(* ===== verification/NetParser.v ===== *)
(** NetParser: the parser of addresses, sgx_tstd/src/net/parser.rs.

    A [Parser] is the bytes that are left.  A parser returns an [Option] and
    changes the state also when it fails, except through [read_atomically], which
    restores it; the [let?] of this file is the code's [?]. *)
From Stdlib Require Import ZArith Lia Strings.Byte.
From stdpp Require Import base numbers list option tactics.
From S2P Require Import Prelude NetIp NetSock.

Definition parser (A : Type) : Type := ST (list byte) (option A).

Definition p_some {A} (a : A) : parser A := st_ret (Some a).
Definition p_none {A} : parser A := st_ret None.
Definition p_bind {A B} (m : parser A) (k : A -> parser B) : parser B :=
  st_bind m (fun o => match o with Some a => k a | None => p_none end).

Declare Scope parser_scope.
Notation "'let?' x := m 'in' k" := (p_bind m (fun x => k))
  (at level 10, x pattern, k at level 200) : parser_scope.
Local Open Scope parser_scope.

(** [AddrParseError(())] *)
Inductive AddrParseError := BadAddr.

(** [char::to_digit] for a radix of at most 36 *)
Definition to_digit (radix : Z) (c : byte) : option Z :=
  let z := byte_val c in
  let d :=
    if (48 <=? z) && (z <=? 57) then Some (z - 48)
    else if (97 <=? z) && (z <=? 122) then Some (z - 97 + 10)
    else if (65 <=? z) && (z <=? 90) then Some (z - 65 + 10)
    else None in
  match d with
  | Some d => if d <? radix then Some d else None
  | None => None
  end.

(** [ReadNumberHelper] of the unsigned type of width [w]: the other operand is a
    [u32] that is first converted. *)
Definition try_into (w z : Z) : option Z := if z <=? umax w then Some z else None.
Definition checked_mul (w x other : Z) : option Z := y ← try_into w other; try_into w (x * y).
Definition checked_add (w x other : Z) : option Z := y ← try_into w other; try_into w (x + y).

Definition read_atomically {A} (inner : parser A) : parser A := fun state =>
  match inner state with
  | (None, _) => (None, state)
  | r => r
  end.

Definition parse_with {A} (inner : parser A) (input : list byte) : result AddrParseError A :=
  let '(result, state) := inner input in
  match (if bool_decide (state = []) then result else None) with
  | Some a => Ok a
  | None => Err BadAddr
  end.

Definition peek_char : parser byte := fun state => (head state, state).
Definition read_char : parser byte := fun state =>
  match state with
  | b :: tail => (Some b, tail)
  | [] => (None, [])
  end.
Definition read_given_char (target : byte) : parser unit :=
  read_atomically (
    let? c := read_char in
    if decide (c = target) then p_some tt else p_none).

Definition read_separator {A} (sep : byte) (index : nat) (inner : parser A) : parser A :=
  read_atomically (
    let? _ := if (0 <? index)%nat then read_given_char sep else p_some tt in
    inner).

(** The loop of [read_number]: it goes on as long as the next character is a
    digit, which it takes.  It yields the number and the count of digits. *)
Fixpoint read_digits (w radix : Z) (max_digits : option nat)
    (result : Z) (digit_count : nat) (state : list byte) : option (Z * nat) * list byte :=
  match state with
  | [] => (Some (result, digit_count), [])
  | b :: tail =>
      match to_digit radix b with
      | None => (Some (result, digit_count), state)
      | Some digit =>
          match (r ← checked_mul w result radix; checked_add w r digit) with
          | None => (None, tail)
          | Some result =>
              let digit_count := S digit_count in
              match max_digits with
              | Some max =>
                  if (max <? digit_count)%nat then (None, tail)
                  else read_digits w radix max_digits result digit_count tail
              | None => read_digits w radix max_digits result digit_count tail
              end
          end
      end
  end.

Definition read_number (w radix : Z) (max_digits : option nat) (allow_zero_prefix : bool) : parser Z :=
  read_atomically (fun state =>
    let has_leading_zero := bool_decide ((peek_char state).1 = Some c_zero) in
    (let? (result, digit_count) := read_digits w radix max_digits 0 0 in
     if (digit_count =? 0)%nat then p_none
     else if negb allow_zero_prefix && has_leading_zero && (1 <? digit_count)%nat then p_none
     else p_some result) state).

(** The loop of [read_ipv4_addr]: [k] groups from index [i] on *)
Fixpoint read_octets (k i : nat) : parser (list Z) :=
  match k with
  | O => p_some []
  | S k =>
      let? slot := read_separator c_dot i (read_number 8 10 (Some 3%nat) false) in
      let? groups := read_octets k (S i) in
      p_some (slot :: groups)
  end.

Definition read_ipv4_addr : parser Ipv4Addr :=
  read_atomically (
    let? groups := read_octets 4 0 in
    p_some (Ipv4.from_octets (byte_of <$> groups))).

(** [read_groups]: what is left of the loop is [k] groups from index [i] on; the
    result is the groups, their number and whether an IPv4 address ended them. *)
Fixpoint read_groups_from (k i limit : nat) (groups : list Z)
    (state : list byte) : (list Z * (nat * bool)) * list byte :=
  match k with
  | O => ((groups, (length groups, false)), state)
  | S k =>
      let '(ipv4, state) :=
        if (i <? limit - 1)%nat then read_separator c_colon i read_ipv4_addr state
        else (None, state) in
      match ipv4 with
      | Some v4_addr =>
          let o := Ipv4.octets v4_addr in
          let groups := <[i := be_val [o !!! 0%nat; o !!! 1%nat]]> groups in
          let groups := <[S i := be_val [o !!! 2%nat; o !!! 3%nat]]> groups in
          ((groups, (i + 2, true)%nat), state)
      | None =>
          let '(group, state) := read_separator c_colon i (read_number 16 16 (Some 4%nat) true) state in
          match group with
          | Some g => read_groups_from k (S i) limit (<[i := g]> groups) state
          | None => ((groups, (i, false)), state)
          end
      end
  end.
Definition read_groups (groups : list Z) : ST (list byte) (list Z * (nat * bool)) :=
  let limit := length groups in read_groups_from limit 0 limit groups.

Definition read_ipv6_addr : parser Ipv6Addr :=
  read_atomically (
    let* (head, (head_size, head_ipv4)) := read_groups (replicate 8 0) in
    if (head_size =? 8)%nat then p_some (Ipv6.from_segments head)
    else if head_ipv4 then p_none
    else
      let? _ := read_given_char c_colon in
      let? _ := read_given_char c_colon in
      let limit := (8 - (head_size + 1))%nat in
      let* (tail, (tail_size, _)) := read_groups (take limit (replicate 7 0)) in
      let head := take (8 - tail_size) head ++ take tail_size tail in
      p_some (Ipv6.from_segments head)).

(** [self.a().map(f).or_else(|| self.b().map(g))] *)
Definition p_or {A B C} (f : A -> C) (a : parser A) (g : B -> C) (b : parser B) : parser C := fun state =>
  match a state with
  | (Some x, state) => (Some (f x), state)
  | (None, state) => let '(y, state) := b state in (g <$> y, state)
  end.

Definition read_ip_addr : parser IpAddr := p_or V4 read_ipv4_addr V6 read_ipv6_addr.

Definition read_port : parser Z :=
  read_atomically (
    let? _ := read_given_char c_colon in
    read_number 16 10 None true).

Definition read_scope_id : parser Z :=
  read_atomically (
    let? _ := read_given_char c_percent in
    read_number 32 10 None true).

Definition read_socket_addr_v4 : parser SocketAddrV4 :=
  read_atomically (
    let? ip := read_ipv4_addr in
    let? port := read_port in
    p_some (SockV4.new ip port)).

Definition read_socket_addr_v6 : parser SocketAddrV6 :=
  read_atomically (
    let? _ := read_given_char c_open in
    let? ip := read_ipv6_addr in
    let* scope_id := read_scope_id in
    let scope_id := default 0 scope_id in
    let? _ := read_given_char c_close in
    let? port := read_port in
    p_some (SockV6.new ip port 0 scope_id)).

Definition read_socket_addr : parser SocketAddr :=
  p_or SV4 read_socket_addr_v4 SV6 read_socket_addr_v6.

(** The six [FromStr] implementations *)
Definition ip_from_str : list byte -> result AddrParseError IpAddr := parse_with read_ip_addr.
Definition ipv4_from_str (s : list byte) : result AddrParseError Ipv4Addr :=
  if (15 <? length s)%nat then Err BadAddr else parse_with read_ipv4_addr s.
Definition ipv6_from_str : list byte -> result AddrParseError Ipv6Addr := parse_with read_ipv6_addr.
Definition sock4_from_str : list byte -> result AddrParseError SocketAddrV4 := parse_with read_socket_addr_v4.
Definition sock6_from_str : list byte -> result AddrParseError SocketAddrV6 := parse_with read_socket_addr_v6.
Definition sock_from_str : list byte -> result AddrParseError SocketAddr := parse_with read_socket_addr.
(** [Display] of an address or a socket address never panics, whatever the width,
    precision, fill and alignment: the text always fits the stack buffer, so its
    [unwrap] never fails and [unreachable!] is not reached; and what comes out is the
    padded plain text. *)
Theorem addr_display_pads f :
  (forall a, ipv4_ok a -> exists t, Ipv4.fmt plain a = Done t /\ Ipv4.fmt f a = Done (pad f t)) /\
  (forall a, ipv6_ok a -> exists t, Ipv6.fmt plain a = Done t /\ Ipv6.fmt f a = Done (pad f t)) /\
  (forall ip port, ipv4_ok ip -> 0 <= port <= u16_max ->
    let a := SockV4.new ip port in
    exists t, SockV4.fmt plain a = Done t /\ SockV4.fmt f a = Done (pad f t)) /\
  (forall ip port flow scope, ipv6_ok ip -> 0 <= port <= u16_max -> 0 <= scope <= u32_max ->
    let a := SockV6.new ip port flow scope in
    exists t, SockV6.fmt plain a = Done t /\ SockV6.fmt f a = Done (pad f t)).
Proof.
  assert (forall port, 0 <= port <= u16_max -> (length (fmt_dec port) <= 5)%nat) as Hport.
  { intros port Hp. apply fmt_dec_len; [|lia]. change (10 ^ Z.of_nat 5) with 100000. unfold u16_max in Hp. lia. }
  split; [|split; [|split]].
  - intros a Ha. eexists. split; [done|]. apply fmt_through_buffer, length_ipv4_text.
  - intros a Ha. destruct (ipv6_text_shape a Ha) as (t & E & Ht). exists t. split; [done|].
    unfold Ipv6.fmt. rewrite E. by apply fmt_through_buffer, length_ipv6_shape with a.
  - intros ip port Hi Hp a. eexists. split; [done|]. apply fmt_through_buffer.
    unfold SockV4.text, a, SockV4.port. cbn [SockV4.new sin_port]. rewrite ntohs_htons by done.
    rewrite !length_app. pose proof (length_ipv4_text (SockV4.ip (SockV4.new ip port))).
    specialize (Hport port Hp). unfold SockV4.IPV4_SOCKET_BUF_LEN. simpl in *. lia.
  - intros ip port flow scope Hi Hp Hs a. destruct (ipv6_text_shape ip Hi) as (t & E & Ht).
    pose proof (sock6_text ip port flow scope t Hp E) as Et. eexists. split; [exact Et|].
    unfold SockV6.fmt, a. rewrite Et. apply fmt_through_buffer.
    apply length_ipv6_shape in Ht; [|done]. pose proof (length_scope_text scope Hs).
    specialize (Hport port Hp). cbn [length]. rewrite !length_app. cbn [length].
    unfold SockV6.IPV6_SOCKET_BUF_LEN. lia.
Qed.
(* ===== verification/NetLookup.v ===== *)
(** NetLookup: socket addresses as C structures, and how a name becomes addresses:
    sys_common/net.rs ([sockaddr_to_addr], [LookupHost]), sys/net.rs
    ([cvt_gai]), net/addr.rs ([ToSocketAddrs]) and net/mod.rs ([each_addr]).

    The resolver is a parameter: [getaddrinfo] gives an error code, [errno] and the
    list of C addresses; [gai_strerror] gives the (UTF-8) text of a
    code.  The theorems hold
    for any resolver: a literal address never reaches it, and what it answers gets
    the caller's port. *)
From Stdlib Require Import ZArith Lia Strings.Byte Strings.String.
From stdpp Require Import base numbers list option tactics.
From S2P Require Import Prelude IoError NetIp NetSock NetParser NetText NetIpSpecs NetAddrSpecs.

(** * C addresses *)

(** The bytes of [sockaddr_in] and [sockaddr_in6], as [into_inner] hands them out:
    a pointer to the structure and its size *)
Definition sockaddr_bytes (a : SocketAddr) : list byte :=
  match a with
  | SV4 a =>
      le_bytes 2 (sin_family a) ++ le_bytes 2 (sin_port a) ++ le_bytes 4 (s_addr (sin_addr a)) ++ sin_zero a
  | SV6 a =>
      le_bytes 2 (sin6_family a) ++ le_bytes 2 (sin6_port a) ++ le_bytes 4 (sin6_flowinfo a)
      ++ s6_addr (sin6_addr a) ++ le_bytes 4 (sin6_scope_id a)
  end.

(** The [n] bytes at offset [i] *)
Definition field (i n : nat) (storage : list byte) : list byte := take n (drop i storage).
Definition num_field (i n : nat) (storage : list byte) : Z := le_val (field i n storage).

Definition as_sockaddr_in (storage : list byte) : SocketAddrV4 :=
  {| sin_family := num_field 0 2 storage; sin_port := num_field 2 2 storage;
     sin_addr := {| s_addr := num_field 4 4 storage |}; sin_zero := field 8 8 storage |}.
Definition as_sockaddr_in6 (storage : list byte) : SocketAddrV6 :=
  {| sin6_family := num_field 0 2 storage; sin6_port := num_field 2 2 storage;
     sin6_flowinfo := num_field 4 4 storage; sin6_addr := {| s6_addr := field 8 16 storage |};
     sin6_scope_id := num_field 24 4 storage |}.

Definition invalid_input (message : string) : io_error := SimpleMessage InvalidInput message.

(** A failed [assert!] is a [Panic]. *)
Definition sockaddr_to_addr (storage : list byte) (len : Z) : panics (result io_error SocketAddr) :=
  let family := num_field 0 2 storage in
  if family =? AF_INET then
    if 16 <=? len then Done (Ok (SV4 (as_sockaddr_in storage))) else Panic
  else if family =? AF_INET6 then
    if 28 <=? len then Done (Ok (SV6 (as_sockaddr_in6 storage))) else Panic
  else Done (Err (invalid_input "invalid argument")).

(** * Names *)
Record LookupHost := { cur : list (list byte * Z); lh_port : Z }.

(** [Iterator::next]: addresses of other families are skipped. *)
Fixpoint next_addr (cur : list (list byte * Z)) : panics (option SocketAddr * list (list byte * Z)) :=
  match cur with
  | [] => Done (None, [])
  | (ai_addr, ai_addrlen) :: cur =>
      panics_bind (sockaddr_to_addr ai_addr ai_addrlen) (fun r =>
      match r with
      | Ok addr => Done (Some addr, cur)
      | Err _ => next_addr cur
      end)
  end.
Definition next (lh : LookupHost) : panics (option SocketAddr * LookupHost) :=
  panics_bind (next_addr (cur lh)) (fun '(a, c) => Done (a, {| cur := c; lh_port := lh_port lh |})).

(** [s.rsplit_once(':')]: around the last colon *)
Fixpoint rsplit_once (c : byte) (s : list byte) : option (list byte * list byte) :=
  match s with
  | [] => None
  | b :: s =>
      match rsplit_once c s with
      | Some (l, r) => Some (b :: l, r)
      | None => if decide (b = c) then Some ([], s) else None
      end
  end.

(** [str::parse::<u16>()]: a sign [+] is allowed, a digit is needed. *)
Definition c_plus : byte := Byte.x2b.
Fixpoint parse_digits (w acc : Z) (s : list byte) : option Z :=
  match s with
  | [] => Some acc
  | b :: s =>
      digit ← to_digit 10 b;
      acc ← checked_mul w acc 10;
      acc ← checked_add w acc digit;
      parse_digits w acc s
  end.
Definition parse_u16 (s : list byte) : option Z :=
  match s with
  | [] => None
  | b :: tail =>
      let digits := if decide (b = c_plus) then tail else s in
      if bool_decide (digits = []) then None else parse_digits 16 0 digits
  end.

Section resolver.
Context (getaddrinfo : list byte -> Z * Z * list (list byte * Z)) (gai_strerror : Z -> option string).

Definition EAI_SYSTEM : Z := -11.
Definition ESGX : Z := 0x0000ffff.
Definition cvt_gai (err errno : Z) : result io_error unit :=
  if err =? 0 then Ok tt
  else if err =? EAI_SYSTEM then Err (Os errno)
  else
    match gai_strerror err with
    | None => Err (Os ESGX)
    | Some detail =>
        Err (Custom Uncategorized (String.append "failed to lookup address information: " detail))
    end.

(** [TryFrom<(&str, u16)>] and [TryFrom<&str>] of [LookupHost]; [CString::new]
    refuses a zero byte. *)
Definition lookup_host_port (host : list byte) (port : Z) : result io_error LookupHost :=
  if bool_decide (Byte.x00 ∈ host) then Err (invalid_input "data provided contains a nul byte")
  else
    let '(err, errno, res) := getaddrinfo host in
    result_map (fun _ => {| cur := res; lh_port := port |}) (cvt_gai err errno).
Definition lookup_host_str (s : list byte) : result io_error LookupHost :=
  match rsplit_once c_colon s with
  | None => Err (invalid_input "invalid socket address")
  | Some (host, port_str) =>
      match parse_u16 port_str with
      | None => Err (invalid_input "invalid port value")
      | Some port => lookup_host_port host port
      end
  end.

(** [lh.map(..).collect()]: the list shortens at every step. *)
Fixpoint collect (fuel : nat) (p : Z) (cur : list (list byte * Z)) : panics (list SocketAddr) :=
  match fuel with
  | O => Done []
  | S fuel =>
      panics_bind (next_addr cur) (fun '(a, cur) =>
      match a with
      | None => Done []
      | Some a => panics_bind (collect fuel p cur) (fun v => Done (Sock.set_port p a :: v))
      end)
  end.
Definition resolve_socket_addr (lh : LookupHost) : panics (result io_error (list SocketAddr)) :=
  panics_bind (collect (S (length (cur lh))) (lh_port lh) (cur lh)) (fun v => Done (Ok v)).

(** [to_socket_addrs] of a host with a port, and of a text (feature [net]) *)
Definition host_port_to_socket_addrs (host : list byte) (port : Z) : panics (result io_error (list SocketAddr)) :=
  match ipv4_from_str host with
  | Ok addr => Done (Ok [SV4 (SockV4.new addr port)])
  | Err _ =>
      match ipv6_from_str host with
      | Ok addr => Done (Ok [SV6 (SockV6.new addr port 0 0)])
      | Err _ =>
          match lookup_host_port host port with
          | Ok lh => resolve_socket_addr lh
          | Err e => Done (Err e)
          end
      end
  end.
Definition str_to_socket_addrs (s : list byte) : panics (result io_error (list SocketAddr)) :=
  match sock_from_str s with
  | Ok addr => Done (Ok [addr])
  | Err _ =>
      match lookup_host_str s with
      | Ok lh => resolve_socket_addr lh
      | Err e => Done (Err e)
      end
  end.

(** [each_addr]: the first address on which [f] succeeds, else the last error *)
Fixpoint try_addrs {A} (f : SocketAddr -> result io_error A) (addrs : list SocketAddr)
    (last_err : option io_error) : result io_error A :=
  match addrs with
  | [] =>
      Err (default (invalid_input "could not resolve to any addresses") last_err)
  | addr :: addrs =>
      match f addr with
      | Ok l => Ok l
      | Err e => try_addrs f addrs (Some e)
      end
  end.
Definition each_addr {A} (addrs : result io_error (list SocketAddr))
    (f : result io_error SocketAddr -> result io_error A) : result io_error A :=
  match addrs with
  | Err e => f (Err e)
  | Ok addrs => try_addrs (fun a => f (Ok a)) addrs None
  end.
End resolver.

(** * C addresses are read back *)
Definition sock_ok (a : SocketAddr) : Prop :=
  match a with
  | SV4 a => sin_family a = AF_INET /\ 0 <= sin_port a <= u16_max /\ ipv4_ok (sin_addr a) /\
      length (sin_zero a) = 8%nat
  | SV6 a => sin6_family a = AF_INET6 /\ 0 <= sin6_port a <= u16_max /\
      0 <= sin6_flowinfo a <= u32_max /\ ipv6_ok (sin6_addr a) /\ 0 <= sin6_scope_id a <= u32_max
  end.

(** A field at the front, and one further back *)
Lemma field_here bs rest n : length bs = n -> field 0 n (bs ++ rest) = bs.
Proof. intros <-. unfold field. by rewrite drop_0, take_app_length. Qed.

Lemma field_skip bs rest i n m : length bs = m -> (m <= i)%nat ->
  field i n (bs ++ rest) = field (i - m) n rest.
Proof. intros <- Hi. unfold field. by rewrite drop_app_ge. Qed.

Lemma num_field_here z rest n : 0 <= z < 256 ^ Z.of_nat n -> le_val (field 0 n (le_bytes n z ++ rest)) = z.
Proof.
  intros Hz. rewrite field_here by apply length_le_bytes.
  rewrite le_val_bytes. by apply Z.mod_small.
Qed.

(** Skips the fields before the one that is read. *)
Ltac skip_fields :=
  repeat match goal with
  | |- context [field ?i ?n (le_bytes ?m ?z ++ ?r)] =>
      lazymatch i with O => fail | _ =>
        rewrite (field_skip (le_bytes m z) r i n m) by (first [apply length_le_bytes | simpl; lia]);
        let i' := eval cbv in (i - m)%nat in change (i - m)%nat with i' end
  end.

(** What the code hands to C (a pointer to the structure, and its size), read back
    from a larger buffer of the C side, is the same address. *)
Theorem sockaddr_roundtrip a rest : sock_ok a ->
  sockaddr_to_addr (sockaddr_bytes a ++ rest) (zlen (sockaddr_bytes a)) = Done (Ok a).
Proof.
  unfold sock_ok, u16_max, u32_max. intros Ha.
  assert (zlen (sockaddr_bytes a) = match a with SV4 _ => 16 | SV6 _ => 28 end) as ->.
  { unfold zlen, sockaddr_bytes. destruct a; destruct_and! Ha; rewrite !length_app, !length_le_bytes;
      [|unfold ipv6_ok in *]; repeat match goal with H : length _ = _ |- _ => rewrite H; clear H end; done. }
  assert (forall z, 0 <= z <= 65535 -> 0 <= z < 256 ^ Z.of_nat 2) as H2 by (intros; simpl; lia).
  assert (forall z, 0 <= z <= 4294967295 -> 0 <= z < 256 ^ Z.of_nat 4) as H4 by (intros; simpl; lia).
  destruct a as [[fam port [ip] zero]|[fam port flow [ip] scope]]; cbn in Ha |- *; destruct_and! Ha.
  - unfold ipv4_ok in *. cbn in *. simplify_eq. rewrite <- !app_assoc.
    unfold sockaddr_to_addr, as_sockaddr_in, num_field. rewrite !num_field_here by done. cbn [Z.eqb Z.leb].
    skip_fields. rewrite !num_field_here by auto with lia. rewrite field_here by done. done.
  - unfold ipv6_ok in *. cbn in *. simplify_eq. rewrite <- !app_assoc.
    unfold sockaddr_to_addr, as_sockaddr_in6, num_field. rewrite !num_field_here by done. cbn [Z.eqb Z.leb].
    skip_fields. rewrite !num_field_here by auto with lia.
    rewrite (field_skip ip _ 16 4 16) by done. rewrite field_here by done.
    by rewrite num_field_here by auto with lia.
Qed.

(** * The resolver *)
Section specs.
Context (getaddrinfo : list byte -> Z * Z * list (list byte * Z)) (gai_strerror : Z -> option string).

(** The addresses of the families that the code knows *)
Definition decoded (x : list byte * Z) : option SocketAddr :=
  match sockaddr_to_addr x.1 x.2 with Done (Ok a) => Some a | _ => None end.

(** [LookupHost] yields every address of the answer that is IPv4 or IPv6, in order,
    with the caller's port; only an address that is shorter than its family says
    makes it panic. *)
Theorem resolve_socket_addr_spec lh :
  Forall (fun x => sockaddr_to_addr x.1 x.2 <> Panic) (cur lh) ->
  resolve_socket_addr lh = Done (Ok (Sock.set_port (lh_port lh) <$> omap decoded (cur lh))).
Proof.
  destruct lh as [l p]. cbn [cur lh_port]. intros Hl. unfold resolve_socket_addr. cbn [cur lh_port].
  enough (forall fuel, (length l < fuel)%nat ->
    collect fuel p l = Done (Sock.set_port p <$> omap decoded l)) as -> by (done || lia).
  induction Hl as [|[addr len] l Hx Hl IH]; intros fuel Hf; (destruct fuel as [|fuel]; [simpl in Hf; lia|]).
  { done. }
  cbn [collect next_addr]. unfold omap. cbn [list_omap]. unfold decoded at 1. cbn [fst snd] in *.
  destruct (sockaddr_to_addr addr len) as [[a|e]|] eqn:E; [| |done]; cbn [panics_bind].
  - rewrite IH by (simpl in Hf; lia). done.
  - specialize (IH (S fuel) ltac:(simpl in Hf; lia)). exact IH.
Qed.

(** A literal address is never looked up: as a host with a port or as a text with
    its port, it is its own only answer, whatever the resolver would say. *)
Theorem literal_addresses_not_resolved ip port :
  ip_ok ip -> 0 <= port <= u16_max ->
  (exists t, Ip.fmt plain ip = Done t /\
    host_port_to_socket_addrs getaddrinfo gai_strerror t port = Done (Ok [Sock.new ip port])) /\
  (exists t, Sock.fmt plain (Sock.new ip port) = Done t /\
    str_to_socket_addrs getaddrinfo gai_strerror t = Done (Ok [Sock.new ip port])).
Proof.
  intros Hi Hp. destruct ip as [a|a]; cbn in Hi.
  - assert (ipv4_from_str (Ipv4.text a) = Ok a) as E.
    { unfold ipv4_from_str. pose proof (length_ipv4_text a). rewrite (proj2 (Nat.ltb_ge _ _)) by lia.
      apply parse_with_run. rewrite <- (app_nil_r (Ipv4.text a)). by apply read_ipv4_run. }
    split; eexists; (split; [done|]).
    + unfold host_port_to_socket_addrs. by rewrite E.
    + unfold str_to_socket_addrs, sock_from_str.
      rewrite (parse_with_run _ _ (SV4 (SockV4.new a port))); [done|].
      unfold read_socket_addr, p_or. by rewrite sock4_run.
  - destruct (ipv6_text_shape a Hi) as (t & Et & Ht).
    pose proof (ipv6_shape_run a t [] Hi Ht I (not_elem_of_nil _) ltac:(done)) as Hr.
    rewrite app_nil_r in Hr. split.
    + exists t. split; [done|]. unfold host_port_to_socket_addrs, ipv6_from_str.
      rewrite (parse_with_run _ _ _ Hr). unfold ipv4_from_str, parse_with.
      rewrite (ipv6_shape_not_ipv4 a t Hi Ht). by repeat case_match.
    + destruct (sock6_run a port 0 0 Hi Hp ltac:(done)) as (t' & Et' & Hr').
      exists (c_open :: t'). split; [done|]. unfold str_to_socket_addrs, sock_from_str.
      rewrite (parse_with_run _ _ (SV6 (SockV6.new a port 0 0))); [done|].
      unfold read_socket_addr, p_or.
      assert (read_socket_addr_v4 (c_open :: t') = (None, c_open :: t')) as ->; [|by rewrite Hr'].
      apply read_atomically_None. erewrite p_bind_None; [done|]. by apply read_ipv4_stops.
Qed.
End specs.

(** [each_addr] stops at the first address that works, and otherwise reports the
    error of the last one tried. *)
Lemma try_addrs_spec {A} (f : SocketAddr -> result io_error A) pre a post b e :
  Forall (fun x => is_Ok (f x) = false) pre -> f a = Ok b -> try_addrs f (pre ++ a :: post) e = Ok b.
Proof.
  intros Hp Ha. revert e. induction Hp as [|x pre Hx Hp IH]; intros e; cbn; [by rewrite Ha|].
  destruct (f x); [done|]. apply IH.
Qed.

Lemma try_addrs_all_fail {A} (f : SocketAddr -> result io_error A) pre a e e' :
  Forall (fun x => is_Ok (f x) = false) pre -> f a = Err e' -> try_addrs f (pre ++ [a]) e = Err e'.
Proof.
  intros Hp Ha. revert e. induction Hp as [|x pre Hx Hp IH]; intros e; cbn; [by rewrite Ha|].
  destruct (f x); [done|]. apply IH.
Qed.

------------------------------------------------

▶ **Exercise prompt**
What are the lines from the one with "apply read_atomically_None. erewrite" through the last line of the records above? Quote them exactly and add nothing.

▶ **Exercise result**
      apply read_atomically_None. erewrite p_bind_None; [done|]. by apply read_ipv4_stops.
Qed.
End specs.

(** [each_addr] stops at the first address that works, and otherwise reports the
    error of the last one tried. *)
Lemma try_addrs_spec {A} (f : SocketAddr -> result io_error A) pre a post b e :
  Forall (fun x => is_Ok (f x) = false) pre -> f a = Ok b -> try_addrs f (pre ++ a :: post) e = Ok b.
Proof.
  intros Hp Ha. revert e. induction Hp as [|x pre Hx Hp IH]; intros e; cbn; [by rewrite Ha|].
  destruct (f x); [done|]. apply IH.
Qed.

Lemma try_addrs_all_fail {A} (f : SocketAddr -> result io_error A) pre a e e' :
  Forall (fun x => is_Ok (f x) = false) pre -> f a = Err e' -> try_addrs f (pre ++ [a]) e = Err e'.
Proof.
  intros Hp Ha. revert e. induction Hp as [|x pre Hx Hp IH]; intros e; cbn; [by rewrite Ha|].
  destruct (f x); [done|]. apply IH.
Qed.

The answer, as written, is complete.